- ICH GCP
- US Clinical Trials Registry
- Clinical Trial NCT00490165
Periodontal and Periapical Inflammation and Pregnancy
Associations Between Periodontal and Periapical Inflammation and Pregnancy Outcomes
Study Overview
Status
Detailed Description
A. Specific Aims
- To determine possible associations between periapical oral infection and adverse pregnancy outcomes in female patients in the School of Dentistry, the Dental/Dental Emergent Care Clinic (Jackson Medical Mall), and the UMC Hospital.
- To examine the effects of several confounding variables related to stress from pain from the periapical infections on these adverse outcomes.

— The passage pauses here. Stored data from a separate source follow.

Lemma makeFixed_digits sg I D :
  all_digits D = true ->
  makeFixed sg I D = mkFixed sg (BigInt.of_digits (canon I ++ D)) (length D).
Proof.
  intros HD. unfold makeFixed. fold (canon I).
  rewrite (keep_digits_all D HD). reflexivity.
Qed.

(** The canonical string of an exact value: the canonical integer digits,
    then a dot and the decimal digits if there are any. *)
Lemma FixedIdr_toString_digits sg c D :
  canon c = c -> all_digits c = true -> all_digits D = true ->
  FixedIdr_toString (mkFixed sg (BigInt.of_digits (c ++ D)) (length D))
  = sign_prefix sg ++ c ++ (if is_empty D then [] else c_dot :: D).
Proof.
  intros Hcan Hc HD. unfold FixedIdr_toString. cbn [sign units scale].
  destruct D as [|d ds].
  - cbn [length Nat.eqb is_empty]. rewrite !app_nil_r.
    rewrite BigIntCanon.toString_of_digits_canon by exact Hc.
    rewrite Hcan. reflexivity.
  - cbn [is_empty]. destruct (Nat.eqb_spec (length (d :: ds)) 0) as [E|_];
      [discriminate|].
    rewrite (canonical_pad c (d :: ds) Hcan Hc HD).
    rewrite slice_0. unfold slice_last.
    replace (length (c ++ d :: ds) - length (d :: ds)) with (length c)
      by (rewrite length_app; lia).
    rewrite firstn_app, Nat.sub_diag, firstn_all, firstn_0, app_nil_r.
    rewrite skipn_app, Nat.sub_diag, skipn_all, skipn_0.
    reflexivity.
Qed.

Lemma canonical_no_space_head c rest :
  canon c = c -> all_digits c = true -> no_space rest = true ->
  no_space (c ++ rest) = true /\
  exists x r, c ++ rest = x :: r /\ is_digit x = true.
Proof.
  intros Hcan Hc Hr. split.
  - rewrite no_space_app, (digits_no_space c Hc), Hr. reflexivity.
  - destruct c as [|x r]; [exfalso; exact (canon_self_nonempty _ Hcan eq_refl)|].
    simpl in Hc. apply andb_true_iff in Hc.
    exists x, (r ++ rest). split; [reflexivity|tauto].
Qed.

Lemma minus_if_sign sg :
  sign_prefix sg = minus_if (match sg with SignMinus => true | SignPlus => false end).
Proof. destruct sg; reflexivity. Qed.

(** Formatting the canonical string of an exact value, when it does not
    match the thousands pattern. *)
Lemma format_text_canonical neg c D :
  canon c = c -> all_digits c = true -> all_digits D = true ->
  thousandPattern (c ++ (if is_empty D then [] else c_dot :: D)) = false ->
  format_text (minus_if neg ++ c ++ (if is_empty D then [] else c_dot :: D))
    default_format
  = minus_if neg ++ groupThousandsStr c
    ++ (if is_empty D then [] else c_comma :: D).
Proof.
  intros Hcan Hc HD Hpat.
  set (rest := if is_empty D then [] else c_dot :: D) in *.
  assert (Hrest : no_space rest = true).
  { unfold rest. destruct D as [|d ds]; [reflexivity|].
    cbn [is_empty]. change (c_dot :: d :: ds) with ([c_dot] ++ d :: ds).
    rewrite no_space_app, (digits_no_space _ HD). reflexivity. }
  destruct (canonical_no_space_head c rest Hcan Hc Hrest) as [Hns Hhead].
  rewrite format_text_classify.
  destruct (signed_text neg (c ++ rest) Hns Hhead) as [-> ->].
  f_equal. rewrite classify_spec.
  pose proof (canon_self_nonempty c Hcan) as Hne.
  unfold rest in *. destruct D as [|d ds]; cbn [is_empty] in *.
  - rewrite app_nil_r in *.
    rewrite (digits_no_comma c Hc), (digits_no_dot c Hc).
    cbn [fst snd]. rewrite (keep_digits_all c Hc), or_else_nonempty by exact Hne.
    unfold finish, default_format. cbn [decimals]. rewrite app_nil_r. reflexivity.
  - assert (Hcomma : includes c_comma (c ++ c_dot :: d :: ds) = false).
    { rewrite includes_app, includes_cons, (digits_no_comma c Hc).
      rewrite (digits_no_comma _ HD). reflexivity. }
    rewrite Hcomma.
    rewrite includes_app, includes_cons, N.eqb_refl, orb_true_r.
    rewrite (remove_spaces_no_space _ Hns), Hpat.
    rewrite before_app, after_app by (apply digits_no_dot, Hc).
    rewrite before_no_sep by (apply digits_no_dot, HD).
    rewrite (keep_digits_all c Hc), (keep_digits_all _ HD).
    rewrite or_else_nonempty by exact Hne.
    reflexivity.
Qed.

(** Parsing a formatted text gives back its digits. *)
Lemma parse_text_output neg c D :
  canon c = c -> all_digits c = true -> all_digits D = true ->
  parse_text (minus_if neg ++ groupThousandsStr c
              ++ (if is_empty D then [] else c_comma :: D)) ModeFixed
  = PFixed (makeFixed (if neg then SignMinus else SignPlus) c D).
Proof.
  intros Hcan Hc HD. rewrite parse_text_spec.
  destruct (signed_text neg _ (output_no_space c D Hcan Hc HD)
              (output_head c D Hcan Hc)) as [-> ->].
  pose proof (output_grouped c Hcan Hc) as Hgr.
  pose proof (canon_self_nonempty c Hcan) as Hne.
  pose proof (grouped_dd _ _ Hgr) as Hdd.
  pose proof (dd_no_comma _ Hdd) as Hnc.
  assert (Hkd : keep_digits (groupThousandsStr c) = c).
  { rewrite (dd_keep_digits _ Hdd). apply (grouped_remove_dots _ _ Hgr). }
  unfold parse_spec. destruct D as [|d ds]; cbn [is_empty].
  - rewrite app_nil_r.
    rewrite (before_no_sep _ _ Hnc), (after_no_sep _ _ Hnc), Hkd.
    destruct c; [contradiction|reflexivity].
  - rewrite (before_app _ _ _ Hnc), (after_app _ _ _ Hnc), Hkd.
    rewrite (keep_digits_all _ HD).
    destruct c; [contradiction|reflexivity].
Qed.

Lemma formatIdr_text_parse value mode :
  parseIdr (VStr (format_text value default_format)) mode
  = parse_text (format_text value default_format) mode.
Proof.
  pose proof (format_text_nonempty value default_format) as H.
  destruct (format_text value default_format); [contradiction|reflexivity].
Qed.
(** Object config form: [rule({ path?, test?, methods?, ... })]. The
    predicate is an arrow function: it has no receiver of its own and reads
    the constants [enabled] and [methods] of this call. *)
Definition rule_config (cfg : RuleConfig) : Result OverrideRule :=
  let enabled := not_false (cfg_enabled cfg) in
  let methods :=
    map toUpperCase
        (match cfg_methods cfg with
         | Some (m :: ms) => m :: ms
         | _ => ["GET"]
         end) in
  let hasPath := match cfg_path cfg with Some _ => true | None => false end in
  if negb hasPath && negb (match cfg_test cfg with Some _ => true | None => false end)
  then Throw (Error "rule(config) requires either path or test")
  else
    let regex :=
      match cfg_path cfg with Some (PathRegExp r) => Some r | _ => None end in
    let toMethod := toUpperCase in
    let testFn : RuleTest :=
      match cfg_test cfg with
      | Some custom =>
          fun _ req =>
            if enabled then
              if includes methods (toMethod (req_method req))
              then custom (this_config cfg) req
              else Ok false
            else Ok false
      | None =>
          fun _ req =>
            if negb enabled then Ok false
            else if negb (includes methods (toMethod (req_method req))) then Ok false
            else
              match cfg_path cfg with
              | Some (PathString s) => Ok (String.eqb (req_path req) s)
              | _ =>
                  match regex with
                  | Some r => Ok (regexp_test r (req_path req))
                  | None =>
                      Throw (TypeError "Cannot read properties of null (reading 'test')")
                  end
              end
      end in
    let name :=
      or_opt (cfg_name cfg)
             (match cfg_path cfg with
              | Some (PathString s) => Some s
              | Some (PathRegExp r) => Some (regexp_toString r)
              | None => None
              end) in
    Ok {| name := if truthy_opt name then name else None;
          enabled := Some enabled;
          methods := methods;
          test := testFn;
          handler := cfg_handler cfg |}.

(** Signature form: [rule(method, path, handler, options?)]. *)
Definition rule_signature (method : MethodArg) (path : PathSpec)
    (handler : RuleHandler) (options : option RuleOptions) : OverrideRule :=
  let methods :=
    map toUpperCase
        (match method with
         | ManyMethods ms => ms
         | OneMethod m => [m]
         end) in
  let enabled :=
    not_false (match options with Some o => opt_enabled o | None => None end) in
  {| name := Some (path_toString path);
     enabled := Some enabled;
     methods := methods;
     test := fun _ req =>
       let m := toUpperCase (or_str (Some (req_method req)) "") in
       if negb enabled then Ok false
       else if negb (includes methods m) then Ok false
       else
         match path with
         | PathString s => Ok (String.eqb (req_path req) s)
         | PathRegExp r => Ok (regexp_test r (req_path req))
         end;
     handler := handler |}.

(** The two overloads of [rule]. *)
Inductive RuleCall : Type :=
| CallSignature (method : MethodArg) (path : PathSpec) (handler : RuleHandler)
    (options : option RuleOptions)
| CallConfig (config : RuleConfig).

Definition rule (c : RuleCall) : Result OverrideRule :=
  match c with
  | CallConfig cfg => rule_config cfg
  | CallSignature method path handler options =>
      Ok (rule_signature method path handler options)
  end.
(** A header that parses: the table of the specification, and the header
    lies inside the buffer. *)
Lemma header_Return (jsonb_data : bytes) (t : JsonbType) (size dso : N) :
  header jsonb_data = Return (t, size, dso) ->
  exists byte0 rest,
    jsonb_data = byte0 :: rest /\
    JsonbType_ (tag byte0) = Return t /\
    dso = header_length (selector byte0) /\
    size = resolved_size (selector byte0) rest /\
    dso <= Py.len jsonb_data.
Proof.
  destruct jsonb_data as [|byte0 rest]; [discriminate|].
  rewrite header_cons. destruct (JsonbType_tag byte0) as [t' Ht]. rewrite Ht.
  simpl bind. intros H. exists byte0, rest.
  assert (Hl : Py.len (byte0 :: rest) = 1 + Py.len rest)
    by (unfold Py.len; simpl length; lia).
  destruct (N.leb_spec (selector byte0) 11) as [H11|H11].
  - injection H as <- <- <-. unfold header_length, resolved_size.
    replace (selector byte0 <=? 11) with true by (symmetry; now apply N.leb_le).
    repeat split; try reflexivity; try assumption; lia.
  - destruct (N.leb_spec (header_length (selector byte0) - 1) (Py.len rest));
      [|discriminate].
    injection H as <- <- <-. repeat split; try reflexivity; try assumption.
    pose proof (header_length_pos (selector byte0)). lia.
Qed.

B. Background and Significance
During the past five years there has been increasing evidence for associations between periodontal infection and adverse pregnancy outcomes in humans, including preterm birth, low birth-weight babies, gestational diabetes, miscarriage, and preeclampsia. These events likely result from oral infections because bacteremia and release of pro-inflammatory cytokines from the diseased oral sites have been described.
Proinflammatory cytokines have been reported to be harmful and destructive to a successful pregnancy. The adverse fetal inflammatory response to TNF-alpha, IL-6 and C-reactive protein has been associated with preterm birth. These cytokines are also commonly associated with oral infections, both periodontal and periapical11. In addition, oral infections often produce pain and stress, which are considered harmful to a successful pregnancy. Since the effects of periodontal infections on adverse pregnancy outcomes have been described, it would be worthwhile to examine the specific effects of oral periapical abscesses on adverse birth outcomes, to begin to determine whether there is an association between this type of oral infection and these adverse outcomes.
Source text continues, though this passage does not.